Using `Datasets`, `Pipeline`, `TfmdLists` and `Transform` in computer vision

Overview

In this tutorial, we look in depth at the middle level API for collecting data in computer vision. First we will see how to use:

Those are just functions with added functionality. For dataset processing, we will look in a second part at

The general rule is to use TfmdLists when your transforms will output the tuple (input,target) and Datasets when you build separate Pipelines for each of your input(s)/target(s).

After this tutorial, you might be interested by the siamese tutorial that goes even more in depth in the data APIs, showing you how to write your custom types and how to customize the behavior of show_batch and show_results.

from fastai.vision.all import *

Processing data

Cleaning and processing data is one of the most time-consuming things in machine learning, which is why fastai tries to help you as much as it can. At its core, preparing the data for your model can be formalized as a sequence of transformations you apply to some raw items. For instance, in a classic image classification problem, we start with filenames. We have to open the corresponding images, resize them, convert them to tensors, maybe apply some kind of data augmentation, before we are ready to batch them. And that's just for the inputs of our model, for the targets, we need to extract the label of our filename and convert it to an integer.

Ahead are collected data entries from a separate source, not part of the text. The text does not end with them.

Lemma on_cpus_no_lost_request_witness :
  runs 1 (oc_log (demo_run demo_done)) = [(10, 20); (11, 21)] ∧
  oc_prog (demo_run demo_done) 0 = [WaitIdle 1; ClearWaiter 1] ∧
  submits 1 (oc_log (demo_run demo_done)) = runs 1 (oc_log (demo_run demo_done)).
Proof.
  split; [by vm_compute|]. split; [by vm_compute|].
  apply (on_cpus_no_lost_request 3 demo_state (demo_run demo_done) demo_done).
  - unfold NR_CPUS. lia.
  - exact demo_initial.
  - unfold demo_run. assert (H : match run 3 demo_done demo_state with Ret _ => true | _ => false end = true) by by vm_compute.
    destruct (run 3 demo_done demo_state); done.
  - by vm_compute.
Defined.

Lemma on_cpus_request_served_witness :
  submits 1 (oc_log (demo_run demo_busy)) = [(10, 20)] ∧ runs 1 (oc_log (demo_run demo_busy)) = [] ∧
  ∃ k s'', (k ≤ 2)%nat ∧ run 3 (replicate k 1) (demo_run demo_busy) = Ret s'' ∧
    runs 1 (oc_log s'') = submits 1 (oc_log (demo_run demo_busy)).
Proof.
  split; [by vm_compute|]. split; [by vm_compute|].
  apply (on_cpus_request_served 3 demo_state (demo_run demo_busy) demo_busy 1).
  - unfold NR_CPUS. lia.
  - exact demo_initial.
  - unfold demo_run. assert (H : match run 3 demo_busy demo_state with Ret _ => true | _ => false end = true) by by vm_compute.
    destruct (run 3 demo_busy demo_state); done.
  - lia.
  - by vm_compute.
Defined.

This process needs to be somewhat reversible, because we often want to inspect our data to double check what we feed the model actually makes sense. That's why fastai represents all those operations by Transforms, which you can sometimes undo with a decode method.

Transform

First we'll have a look at the basic steps using a single MNIST image. We'll start with a filename, and see step by step how it can be converted in to a labelled image that can be displayed and used for modeling. We use the usual untar_data to download our dataset (if necessary) and get all the image files:

source = untar_data(URLs.MNIST_TINY)/'train'
items = get_image_files(source)
fn = items[0]; fn
Path('/home/jhoward/.fastai/data/mnist_tiny/train/7/723.png')

We'll look at each Transform needed in turn. Here's how we can open an image file:

img = PILImage.create(fn); img

Then we can convert it to a C*H*W tensor (for channel x height x width, which is the convention in PyTorch):

tconv = ToTensor()
img = tconv(img)
img.shape,type(img)
(torch.Size([3, 28, 28]), fastai.torch_core.TensorImage)

Now that's done, we can create our labels. First extracting the text label:

lbl = parent_label(fn); lbl
'7'

And then converting to an int for modeling:

tcat = Categorize(vocab=['3','7'])
lbl = tcat(lbl); lbl
TensorCategory(1)

We use decode to reverse transforms for display. Reversing the Categorize transform result in a class name we can display:

lbld = tcat.decode(lbl)
lbld
'7'

Pipeline

We can compose our image steps using Pipeline:

pipe = Pipeline([PILImage.create,tconv])
img = pipe(fn)
img.shape
torch.Size([3, 28, 28])

A Pipeline can decode and show an item.

pipe.show(img, figsize=(1,1), cmap='Greys');

The show method works behind the scenes with types. Transforms will make sure the type of an element they receive is preserved. Here PILImage.create returns a PILImage, which knows how to show itself. tconv converts it to a TensorImage, which also knows how to show itself.

type(img)
fastai.torch_core.TensorImage

Those types are also used to enable different behaviors depending on the input received (for instance you don't do data augmentation the same way on an image, a segmentation mask or a bounding box).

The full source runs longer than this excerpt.